Evidence Considered in Maritime Injury Claims

Maritime Injuries May 24, 2022

Have You Suffered a Maritime Injury? You Will Need Evidence to Collect the Financial Compensation You Deserve

You may be entitled to financial compensation if you suffered a maritime injury on the job. The Jones Act and other federal laws provide maritime workers with clear legal rights—including the right to “no-fault” compensation in many cases.

But, regardless of what rights you have, you will need evidence to collect the financial compensation you deserve. Even if you have a “no-fault” claim under the Jones Act, you will need to prove that you suffered your maritime injury on the job. If you have a fault-based claim against your employer, a vessel owner or another company, you will need additional evidence of negligence or unseaworthiness.

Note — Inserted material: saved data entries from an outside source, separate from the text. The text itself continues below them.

(* ===== verification/OptionPricing.v ===== *)
(** * OptionPricing: the prices of the option pricer ([OptionPricing.hpp], [OptionPricing.cpp], [MetalMonteCarlo.mm])

    A [double] is an IEEE 754 number with 53 bits, a [float] one with 24, and each operation of an
    expression is rounded to the nearest even.  [std::erfc], [std::log] and [std::exp], whose
    results the standard leaves to the implementation, are the class [Libm].  The device that
    simulates the paths is a record of what the source asks of it. *)

From Stdlib Require Import SpecFloat.
From S2P Require Import Prelude Text.
Set Default Goal Selector "!".
#[local] Open Scope Z_scope.

(** ** Floating-point numbers *)

Abbreviation double := spec_float (only parsing).
Abbreviation float := spec_float (only parsing).

Definition zero : double := S754_zero false.
Definition dadd (x y : double) : double := SFadd 53 1024 x y.
Definition dsub (x y : double) : double := SFsub 53 1024 x y.
Definition dmul (x y : double) : double := SFmul 53 1024 x y.
Definition ddiv (x y : double) : double := SFdiv 53 1024 x y.
Definition dsqrt (x : double) : double := SFsqrt 53 1024 x.
(** [m * 2 ^ e], rounded. *)
Definition double_of_Z (m e : Z) : double := binary_normalize 53 1024 m e false.
(** [static_cast<float>] and the conversion back, which is exact. *)
Definition convert (prec emax : Z) (x : spec_float) : spec_float :=
  match x with
  | S754_finite sign m e => binary_round prec emax sign m e
  | x => x
  end.
Definition to_float : double -> float := convert 24 128.
Definition to_double : float -> double := convert 53 1024.
(** [std::max] *)
Definition dmax (x y : double) : double := if SFltb x y then y else x.

Class Libm := {
  erfc : double -> double;
  log : double -> double;
  exp : double -> double
}.

(** What is not a number stays so. *)
Class LawfulLibm `{Libm} := {
  law_erfc_nan : erfc S754_nan = S754_nan;
  law_log_nan : log S754_nan = S754_nan;
  law_exp_nan : exp S754_nan = S754_nan
}.

(** ** [OptionPricing.cpp] *)

Inductive OptionType := Call | Put.

Record PricingRequest := MkPricingRequest {
  pr_optionType : OptionType;
  pr_spot : double;
  pr_strike : double;
  pr_expiryYears : double;
  pr_volatility : double;
  pr_riskFreeRate : double;
  pr_paths : Z;
  pr_seed : Z
}.

Record PricingResult := MkPricingResult {
  ps_monteCarloPrice : double;
  ps_analyticPrice : double;
  ps_standardError : double;
  ps_absoluteDifference : double;
  ps_paths : Z;
  ps_elapsedMilliseconds : double;
  ps_device : string
}.

Definition ParseOptionType (value : string) : result OptionType :=
  if bool_decide (value = "call") then Ok Call
  else if bool_decide (value = "put") then Ok Put
  else Throw (InvalidArgument "optionType must be call or put").

Definition ToString (optionType : OptionType) : string :=
  match optionType with Call => "call" | Put => "put" end.

Definition Payoff (optionType : OptionType) (strike spot : double) : double :=
  match optionType with
  | Call => dmax (dsub spot strike) zero
  | Put => dmax (dsub strike spot) zero
  end.

Definition ValidateContract (request : PricingRequest) : result unit :=
  if SFleb (pr_spot request) zero || SFleb (pr_strike request) zero then
    Throw (InvalidArgument "spot and strike must be greater than zero")
  else if SFleb (pr_expiryYears request) zero then Throw (InvalidArgument "expiryYears must be greater than zero")
  else if SFleb (pr_volatility request) zero then Throw (InvalidArgument "volatility must be greater than zero")
  else Ok tt.

Section Pricing.
Context `{Libm}.

Definition half : double := double_of_Z 1 (-1).

Definition NormalCdf (value : double) : double :=
  dmul half (erfc (ddiv (SFopp value) (dsqrt (double_of_Z 2 0)))).

Definition BlackScholesPrice (request : PricingRequest) : result double :=
  ValidateContract request;;
  let '(MkPricingRequest optionType spot strike expiryYears volatility riskFreeRate _ _) := request in
  let rootExpiry := dsqrt expiryYears in
  let d1 := ddiv
    (dadd (log (ddiv spot strike))
       (dmul (dadd riskFreeRate (dmul (dmul half volatility) volatility)) expiryYears))
    (dmul volatility rootExpiry) in
  let d2 := dsub d1 (dmul volatility rootExpiry) in
  let discountedStrike := dmul strike (exp (dmul (SFopp riskFreeRate) expiryYears)) in
  Ok (match optionType with
      | Call => dsub (dmul spot (NormalCdf d1)) (dmul discountedStrike (NormalCdf d2))
      | Put => dsub (dmul discountedStrike (NormalCdf (SFopp d2))) (dmul spot (NormalCdf (SFopp d1)))
      end).

(** ** [MetalMonteCarlo.mm] *)

Definition MAX_PATHS : Z := 10000000.

Record MetalPricingParameters := MkMetalPricingParameters {
  mp_expiryYears : float;
  mp_strike : float;
  mp_spot : float;
  mp_volatility : float;
  mp_riskFreeRate : float;
  mp_paths : Z;
  mp_seed : Z;
  mp_optionType : Z
}.

(** What a command buffer leaves: whether its status is an error, and the error of it; the shared memory of the
    payoffs, if the device could make the buffer; the milliseconds that went by. *)
Record MetalRun := MkMetalRun {
  run_error : option (option string);
  run_payoffs : option (nat -> float);
  run_elapsed : double
}.

(** A device: its name; whether the library of shaders loads and the pipeline is made; and what it runs
    with the parameters on so many threads. *)
Record MetalDevice := MkMetalDevice {
  md_name : string;
  md_library : option string + unit;
  md_pipeline : option string + unit;
  md_run : MetalPricingParameters -> Z -> MetalRun
}.

(** [nil] is no error. *)
Definition NSErrorMessage (error : option string) : string := default "unknown Metal error" error.

(** The constructor, with the default device of the system. *)
Definition MetalMonteCarlo (device : option MetalDevice) : result MetalDevice :=
  match device with
  | None => Throw (RuntimeError "no Metal device is available")
  | Some device =>
      match md_library device, md_pipeline device with
      | inl error, _ => Throw (RuntimeError ("failed to load Metal shaders: " +:+ NSErrorMessage error))
      | inr _, inl error => Throw (RuntimeError ("failed to create Metal pricing pipeline: " +:+ NSErrorMessage error))
      | inr _, inr _ => Ok device
      end
  end.

Definition DeviceName (pricer : MetalDevice) : string := md_name pricer.

(** The loop over the payoffs: their sum and the sum of their squares. *)
Definition sums (values : nat -> float) (paths : nat) : double * double :=
  foldl (fun '(sum, squaredSum) index =>
    let value := to_double (values index) in (dadd sum value, dadd squaredSum (dmul value value))) (zero, zero) (seq 0 paths).

Definition parameters_of (request : PricingRequest) : MetalPricingParameters := {|
  mp_expiryYears := to_float (pr_expiryYears request);
  mp_strike := to_float (pr_strike request);
  mp_spot := to_float (pr_spot request);
  mp_volatility := to_float (pr_volatility request);
  mp_riskFreeRate := to_float (pr_riskFreeRate request);
  mp_paths := pr_paths request mod 2 ^ 32;
  mp_seed := pr_seed request;
  mp_optionType := match pr_optionType request with Call => 0 | Put => 1 end
|}.

(** What the payoffs of the paths make of the price: the mean and the standard error. *)
Definition estimate (values : nat -> float) (paths : Z) : double * double :=
  let '(sum, squaredSum) := sums values (Z.to_nat paths) in
  let n := double_of_Z paths 0 in
  let variance := if 1 <? paths
    then ddiv (dsub squaredSum (ddiv (dmul sum sum) n)) (double_of_Z (paths - 1) 0) else zero in
  (ddiv sum n, dsqrt (ddiv (dmax variance zero) n)).

(** Reading the payoffs of a buffer that is [nil] is undefined. *)
Definition Price (pricer : MetalDevice) (request : PricingRequest) : result PricingResult :=
  analyticPrice ← BlackScholesPrice request;
  if (pr_paths request =? 0) || (MAX_PATHS <? pr_paths request) then
    Throw (InvalidArgument "paths must be between 1 and 10000000")
  else
    let run := md_run pricer (parameters_of request) (pr_paths request) in
    match run_error run, run_payoffs run with
    | Some error, _ => Throw (RuntimeError ("Metal pricing command failed: " +:+ NSErrorMessage error))
    | None, None => Throw Undefined
    | None, Some values =>
        let '(price, standardError) := estimate values (pr_paths request) in
        Ok (MkPricingResult price analyticPrice standardError (SFabs (dsub price analyticPrice)) (pr_paths request)
              (run_elapsed run) (DeviceName pricer))
    end.
End Pricing.

(** ** The payoffs *)

Lemma binary_round_opp m e : binary_round 53 1024 true m e = SFopp (binary_round 53 1024 false m e).
Proof.
  unfold binary_round. destruct (shl_align _ _ _) as [mz ez]. unfold binary_round_aux.
  destruct (shr_fexp 53 1024 (Z.pos mz) ez loc_Exact) as [mrs e']. destruct (shr_fexp _ _ _ _ _) as [mrs' e''].
  destruct (shr_m mrs'); try done. by destruct (_ <=? _)%Z.
Qed.

Lemma binary_normalize_opp m e :
  m <> 0 -> binary_normalize 53 1024 (- m) e false = SFopp (binary_normalize 53 1024 m e false).
Proof.
  destruct m as [|m|m]; intros Hm; [done|apply binary_round_opp|].
  change (binary_round 53 1024 false m e = SFopp (binary_round 53 1024 true m e)). rewrite binary_round_opp.
  by destruct (binary_round 53 1024 false m e) as [[]|[]| |[]].
Qed.

(** Swapping the operands of a difference changes its sign, if it has one. *)
Lemma dsub_opp x y : dsub y x = SFopp (dsub x y) \/ dsub x y = zero /\ dsub y x = zero.
Proof.
  destruct x as [[]|[]| |sx mx ex], y as [[]|[]| |sy my ey]; try (by left); try (by right).
  all: try (left; by first [destruct sy | destruct sx]).
  unfold dsub, SFsub. rewrite (Z.min_comm ey ex). set (ez := Z.min ex ey).
  set (a := cond_Zopp sx _). set (b := cond_Zopp sy _). change (Z.sub a b) with (a - b). change (Z.sub b a) with (b - a).
  destruct (decide (a = b)) as [->|Hab]; [right; by rewrite Z.sub_diag|left].
  rewrite <-(Z.opp_involutive (b - a)), Z.opp_sub_distr, (Z.add_comm (- b)), Z.add_opp_r. apply binary_normalize_opp. lia.
Qed.

Lemma SFeqb_refl x : x <> S754_nan -> SFeqb x x = true.
Proof.
  destruct x as [s|[]| |s m e]; try done. intros _. unfold SFeqb, SFcompare. rewrite Z.compare_refl.
  change (Pos.compare_cont Eq m m) with (Pos.compare m m). rewrite Pos.compare_refl. by destruct s.
Qed.

(** A call without the put is the forward: at every price that is a number. *)
Lemma Payoff_parity strike spot :
  dsub spot strike <> S754_nan ->
  SFeqb (dsub (Payoff Call strike spot) (Payoff Put strike spot)) (dsub spot strike) = true.
Proof.
  intros Hn. unfold Payoff. destruct (dsub_opp spot strike) as [E|[E E']]; [|by rewrite E, E'].
  rewrite E. clear E. destruct (dsub spot strike) as [[]|[]| |[] m e]; try done.
  - by apply (SFeqb_refl (S754_finite true m e)).
  - by apply (SFeqb_refl (S754_finite false m e)).
Qed.

(** ** The contract *)

(** Only a number is refused: a contract with what is not a number has a price, which is none. *)
Lemma nan_contract_accepted `{LawfulLibm} optionType spot strike expiryYears riskFreeRate paths seed :
  SFleb spot zero = false -> SFleb strike zero = false -> SFleb expiryYears zero = false ->
  BlackScholesPrice (MkPricingRequest optionType spot strike expiryYears S754_nan riskFreeRate paths seed) = Ok S754_nan.
Proof.
  intros Es Ek Ee. unfold BlackScholesPrice, ValidateContract. cbn [pr_spot pr_strike pr_expiryYears pr_volatility].
  rewrite Es, Ek, Ee. cbn [orb]. change (SFleb S754_nan zero) with false. cbv iota.
  assert (forall x, dmul x S754_nan = S754_nan) as Hmul by by intros [].
  assert (forall x, dadd x S754_nan = S754_nan) as Hadd by by intros [].
  assert (forall x, ddiv x S754_nan = S754_nan) as Hdiv by by intros [].
  assert (forall x, dsub x S754_nan = S754_nan) as Hsub by by intros [].
  assert (NormalCdf S754_nan = S754_nan) as Hcdf.
  { unfold NormalCdf. change (ddiv (SFopp S754_nan) _) with S754_nan. by rewrite law_erfc_nan, Hmul. }
  rewrite Hmul. change (dmul S754_nan (dsqrt expiryYears)) with S754_nan. rewrite Hdiv, Hsub.
  change (SFopp S754_nan) with S754_nan. rewrite Hcdf, !Hmul, !Hsub. by destruct optionType.
Qed.

(** ** The price *)

Lemma BlackScholesPrice_validates `{Libm} request :
  BlackScholesPrice request = match ValidateContract request with Ok _ => BlackScholesPrice request | Throw e => Throw e end.
Proof. unfold BlackScholesPrice at 1. destruct (ValidateContract request) as [[]|e] eqn:E; [|done]. unfold BlackScholesPrice. by rewrite E. Qed.

(** A price is that of a valid contract from as many paths as were asked for, and no more than there is
    memory for; the count reaches the device unchanged. *)
Lemma Price_bounded `{Libm} pricer request priced :
  0 <= pr_paths request -> Price pricer request = Ok priced ->
  ValidateContract request = Ok tt /\ BlackScholesPrice request = Ok (ps_analyticPrice priced)
  /\ ps_paths priced = pr_paths request /\ 1 <= ps_paths priced <= MAX_PATHS
  /\ mp_paths (parameters_of request) = pr_paths request
  /\ (exists values, (ps_monteCarloPrice priced, ps_standardError priced) = estimate values (pr_paths request)).
Proof.
  intros Hp. unfold Price. destruct (BlackScholesPrice request) as [analytic|] eqn:Eb; [|done]. cbn [mbind result_bind].
  destruct (_ || _) eqn:Er; [done|]. apply orb_false_iff in Er as [E0%Z.eqb_neq Em%Z.ltb_ge].
  destruct (run_error _); [done|]. destruct (run_payoffs _) as [values|]; [|done].
  destruct (estimate values _) as [price err] eqn:Ee. intros [= <-]. cbn [ps_analyticPrice ps_paths ps_monteCarloPrice ps_standardError].
  split; [rewrite BlackScholesPrice_validates in Eb; by destruct (ValidateContract request) as [[]|]|].
  split; [done|]. split; [done|]. split; [unfold MAX_PATHS in *; lia|]. split; [|by exists values].
  unfold parameters_of. cbn [mp_paths]. apply Z.mod_small. unfold MAX_PATHS in *. lia.
Qed.

(** What the price says of its error is never negative. *)
Lemma binary_round_aux_sign m e loc : SFltb (binary_round_aux 53 1024 false m e loc) zero = false.
Proof.
  unfold binary_round_aux. destruct (shr_fexp 53 1024 m e loc) as [mrs e']. destruct (shr_fexp _ _ _ _ _) as [mrs' e''].
  destruct (shr_m mrs'); try done. by destruct (_ <=? _)%Z.
Qed.

Lemma dsqrt_sign x : SFltb (dsqrt x) zero = false.
Proof.
  destruct x as [[]|[]| |[] m e]; try done. unfold dsqrt, SFsqrt.
  destruct (SFsqrt_core_binary 53 1024 (Z.pos m) e) as [[mz ez] lz]. apply binary_round_aux_sign.
Qed.

Lemma Price_errors_sign `{Libm} pricer request priced :
  Price pricer request = Ok priced ->
  SFltb (ps_standardError priced) zero = false /\ SFltb (ps_absoluteDifference priced) zero = false.
Proof.
  unfold Price. destruct (BlackScholesPrice request) as [analytic|]; [|done]. cbn [mbind result_bind].
  destruct (_ || _); [done|]. destruct (run_error _); [done|]. destruct (run_payoffs _) as [values|]; [|done].
  destruct (estimate values _) as [price err] eqn:Ee. intros [= <-]. cbn [ps_standardError ps_absoluteDifference]. split.
  - revert Ee. unfold estimate. destruct (sums _ _) as [sum squaredSum]. intros [= _ <-]. apply dsqrt_sign.
  - by destruct (dsub price analytic) as [[]|[]| |[] m e].
Qed.

(** Two paths that pay 1 and 3: the mean is 2 and its standard error 1. *)
Example estimate_of_two :
  estimate (fun index => binary_normalize 24 128 (2 * Z.of_nat index + 1) 0 false) 2 = (double_of_Z 2 0, double_of_Z 1 0).
Proof. vm_compute. reflexivity. Qed.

Maritime Injury Claims vs. “Ordinary” Personal Injury Claims

Collecting evidence for a maritime injury claim and collecting evidence for an “ordinary” personal injury claim on land are very different. Many of the types of evidence used to prove maritime injury claims are unique, and there are unique considerations for collecting evidence in maritime injury cases as well.

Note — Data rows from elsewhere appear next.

(* ===== verification/PricerMain.v ===== *)
(** * PricerMain: the option pricer as a service and a command ([tools/metal-option-pricer/src/Main.cpp])

    A request is priced on the device and answered, one connection after the other; what a handler
    does not catch ends the process.  The JSON values of the library, with their fractions, are
    the class [PricerJson]; accepting connections and reading and writing messages is Boost's. *)

From Stdlib Require Import SpecFloat.
From S2P Require Import Prelude Effects Text Json Uint256 RpcTypes RpcClient Environment Startup OptionPricing.
Set Default Goal Selector "!".
#[local] Open Scope Z_scope.

(** A member of an object that is written. *)
Inductive field := FieldText (text : string) | FieldDouble (value : spec_float) | FieldSize (value : Z).

(** [Json::parse], [at], [get<T>] and [value] with a default; [dump] of an object, with its indentation, which throws
    on a text that is not UTF-8. *)
Class PricerJson := {
  document : Type;
  document_parse : string -> result document;
  document_at : string -> document -> result document;
  document_string : document -> result string;
  document_double : document -> result spec_float;
  document_size : document -> result Z;
  document_unsigned : string -> Z -> document -> result Z;
  object_dump : option Z -> list (string * field) -> result string
}.

(** What these functions throw is the exception of the library; a [std::size_t] has 64 bits. *)
Definition json_throws {A} (r : result A) : Prop := forall e, r = Throw e -> exists m, e = JsonException m.
Class LawfulPricerJson `{PricerJson} := {
  law_parse text : json_throws (document_parse text);
  law_at key value : json_throws (document_at key value);
  law_string value : json_throws (document_string value);
  law_double value : json_throws (document_double value);
  law_size value : json_throws (document_size value);
  law_unsigned key fallback value : json_throws (document_unsigned key fallback value);
  law_dump indent fields : json_throws (object_dump indent fields)
}.

Record PricerRequest := MkPricerRequest { pq_method : string; pq_target : string; pq_version : Z; pq_body : string }.
Record PricerResponse := MkPricerResponse {
  pp_status : Z;
  pp_version : Z;
  pp_content_type : string;
  pp_server : string;
  pp_body : string
}.

Section Pricer.
Context {N : Type} `{Sockets N} `{PricerJson} `{Libm}.
Context (boost_what : exn -> string) (stod : string -> result spec_float).

(** [body.at(key).get<T>()] *)
Definition member {A} (get : document -> result A) (key : string) (body : document) : result A :=
  match document_at key body with
  | Ok value => get value
  | Throw e => Throw e
  end.

Definition ParseRequest (body : document) : result PricingRequest :=
  optionType ← member document_string "optionType" body;
  optionType ← ParseOptionType optionType;
  spot ← member document_double "spot" body;
  strike ← member document_double "strike" body;
  expiryYears ← member document_double "expiryYears" body;
  volatility ← member document_double "volatility" body;
  riskFreeRate ← member document_double "riskFreeRate" body;
  paths ← member document_size "paths" body;
  seed ← document_unsigned "seed" 42 body;
  Ok (MkPricingRequest optionType spot strike expiryYears volatility riskFreeRate paths seed).

Definition ToJson (request : PricingRequest) (priced : PricingResult) : list (string * field) := [
  ("optionType", FieldText (ToString (pr_optionType request)));
  ("monteCarloPrice", FieldDouble (ps_monteCarloPrice priced));
  ("analyticPrice", FieldDouble (ps_analyticPrice priced));
  ("standardError", FieldDouble (ps_standardError priced));
  ("absoluteDifference", FieldDouble (ps_absoluteDifference priced));
  ("paths", FieldSize (ps_paths priced));
  ("elapsedMilliseconds", FieldDouble (ps_elapsedMilliseconds priced));
  ("device", FieldText (ps_device priced))].

Definition JsonResponse (status version : Z) (body : list (string * field)) : result PricerResponse :=
  MkPricerResponse status version "application/json" "dlp-metal-option-pricer" <$> object_dump None body.

(** The [try] block of [HandleRequest]. *)
Definition price_request (pricer : MetalDevice) (request : PricerRequest) : result PricerResponse :=
  body ← document_parse (pq_body request);
  pricingRequest ← ParseRequest body;
  priced ← Price pricer pricingRequest;
  JsonResponse 200 (pq_version request) (ToJson pricingRequest priced).

Definition HandleRequest (pricer : MetalDevice) (request : PricerRequest) : result PricerResponse :=
  let respond status := JsonResponse status (pq_version request) in
  if bool_decide (pq_method request = "GET") && bool_decide (pq_target request = "/health") then
    respond 200 [("status", FieldText "ready"); ("backend", FieldText "Apple Metal"); ("device", FieldText (DeviceName pricer))]
  else if negb (bool_decide (pq_method request = "POST")) || negb (bool_decide (pq_target request = "/price")) then
    respond 404 [("error", FieldText "route not found")]
  else
    match price_request pricer request with
    | Ok response => Ok response
    | Throw Undefined => Throw Undefined
    | Throw (InvalidArgument message) => respond 400 [("error", FieldText message)]
    | Throw (JsonException message) => respond 400 [("error", FieldText message)]
    | Throw error => respond 500 [("error", FieldText (what boost_what error))]
    end.

(** The sockets; the responses that were sent, and the lines that were printed. *)
Record PricerHost := MkPricerHost { ph_net : N; ph_sent : list PricerResponse; ph_printed : list string }.

(** The loop of [Serve]: a connection gives a request or an error, and errors of writing are ignored.  It goes
    on until the process is killed, after the last of [connections]. *)
Fixpoint serve_all (pricer : MetalDevice) (connections : list (option PricerRequest)) : prog PricerHost unit :=
  match connections with
  | [] => mret tt
  | None :: connections => serve_all pricer connections
  | Some request :: connections =>
      response ← lift (HandleRequest pricer request);
      modify (fun h => MkPricerHost (ph_net h) (ph_sent h ++ [response]) (ph_printed h));;
      serve_all pricer connections
  end.

Definition Serve (pricer : MetalDevice) (host : string) (port : Z) (connections : list (option PricerRequest)) : prog PricerHost unit :=
  (fun h => let '(r, net) := tcp_listen host port (ph_net h) in
     (match r with inl message => Throw (SystemError message) | inr _ => Ok tt end, MkPricerHost net (ph_sent h) (ph_printed h)));;
  serve_all pricer connections.

Definition USAGE : string :=
  "usage: dlp_metal_option_pricer price <call|put> <spot> <strike> " +:+
  "<expiry-years> <volatility> <rate> <paths> [seed]".

(** [arguments] are those after the name of the program, the command the first of them. *)
Definition ParseCliRequest (arguments : list string) : result PricingRequest :=
  match arguments with
  | [_; optionType; spot; strike; expiryYears; volatility; riskFreeRate; paths]
  | [_; optionType; spot; strike; expiryYears; volatility; riskFreeRate; paths; _] =>
      optionType ← ParseOptionType optionType;
      spot ← stod spot;
      strike ← stod strike;
      expiryYears ← stod expiryYears;
      volatility ← stod volatility;
      riskFreeRate ← stod riskFreeRate;
      paths ← fst <$> stoull paths;
      seed ← match arguments !! 8%nat with Some seed => (fun z => z mod 2 ^ 32) <$> stoul seed | None => Ok 42 end;
      Ok (MkPricingRequest optionType spot strike expiryYears volatility riskFreeRate paths seed)
  | _ => Throw (InvalidArgument USAGE)
  end.

Definition ParsePort (value : string) : result Z :=
  port ← stoul value;
  if 2 ^ 16 - 1 <? port then Throw (InvalidArgument "port must be between 0 and 65535") else Ok port.

Definition print (text : string) : prog PricerHost unit :=
  modify (fun h => MkPricerHost (ph_net h) (ph_sent h) (ph_printed h ++ [text])).

(** The exit code, or [None] if the process is killed while it serves. *)
Definition pricer_main (device : option MetalDevice) (arguments : list string) (connections : list (option PricerRequest)) :
    prog PricerHost (option Z) :=
  catch_all (
    pricer ← lift (MetalMonteCarlo device);
    let command := default "serve" (arguments !! 0%nat) in
    if bool_decide (command = "price") then
      request ← lift (ParseCliRequest arguments);
      priced ← lift (Price pricer request);
      text ← lift (object_dump (Some 2) (ToJson request priced));
      print text;;
      mret (Some 0)
    else
      (if negb (bool_decide (command = "serve")) then throw (InvalidArgument "command must be serve or price") else mret tt);;
      port ← lift (match arguments !! 2%nat with Some port => ParsePort port | None => Ok 18081 end);
      Serve pricer (default "127.0.0.1" (arguments !! 1%nat)) port connections;;
      mret None)
  (fun e => match e with Undefined => throw e | _ => mret (Some 1) end).
End Pricer.

(** ** What a client gets *)

Section Answers.
Context {N : Type} `{Sockets N} `{LawfulPricerJson} `{Libm}.
Context (boost_what : exn -> string) (stod : string -> result spec_float).

Definition response_fits (request : PricerRequest) (response : PricerResponse) : Prop :=
  pp_status response ∈ [200; 400; 404; 500] /\ pp_version response = pq_version request
  /\ pp_content_type response = "application/json" /\ exists fields, object_dump None fields = Ok (pp_body response).

(** A response, or what the text of one threw. *)
Definition answers (request : PricerRequest) (r : result PricerResponse) : Prop :=
  match r with
  | Ok response => response_fits request response
  | Throw e => (exists message, e = JsonException message) /\ exists fields, object_dump None fields = Throw e
  end.

Lemma JsonResponse_answers status request fields :
  status ∈ [200; 400; 404; 500] -> answers request (JsonResponse status (pq_version request) fields).
Proof using H1.
  intros Hs. unfold JsonResponse. destruct (object_dump None fields) as [text|e] eqn:E; cbn.
  - by repeat split; eauto.
  - split; [by apply law_dump in E|by exists fields].
Qed.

For example, timing is often a critical factor in maritime injury cases. When an accident happens on a vessel at sea, evidence of the accident can disappear before the vessel gets back to land. Proving liability for an accident that involved hazardous water or weather conditions presents unique challenges as well; and, in many cases, employers and vessel owners will attempt to fix issues before injured workers can gather the evidence they need to prove their legal rights. All of this makes it especially important to contact a lawyer as soon as possible.

Types of Evidence You Need to Prove Your Rights After a Maritime Injury

When you hire a lawyer for your maritime injury claim, your lawyer will work quickly to gather the evidence needed to prove your legal rights. The evidence you need falls into two main categories: (i) evidence of your legal rights, and (ii) evidence of the costs of your maritime injury.

1. Evidence of Your Legal Rights

If you have a “no-fault” claim (i.e., a claim for maintenance and cure under the Jones Act or benefits under the Longshore and Harbor Workers’ Compensation Act (LHWCA)), all you may need is evidence that you got injured on the job. To collect benefits in a “no-fault” claim, you do not need evidence that someone else is responsible for your maritime injury. With this in mind, some examples of evidence your lawyer may be able to use to prove your claim include:

  • The injury report you filed after your accident (if you filed one)
  • Statements from coworkers who saw what happened
  • Your medical records showing that you sought treatment for an injury during (or shortly after) work hours
  • Time-stamped photos or videos you (or a coworker) took with a phone
  • Surveillance camera footage from the vessel, platform, rig, port, harbor or marina

When you have a “no-fault” claim, the key is simply being able to prove that you got injured on the job. Companies routinely defend against Jones Act and LHWCA claims by disputing workers’ evidence that their maritime injuries are work-related. So, the more evidence you have that shows where and when you got injured, the stronger your claim will be.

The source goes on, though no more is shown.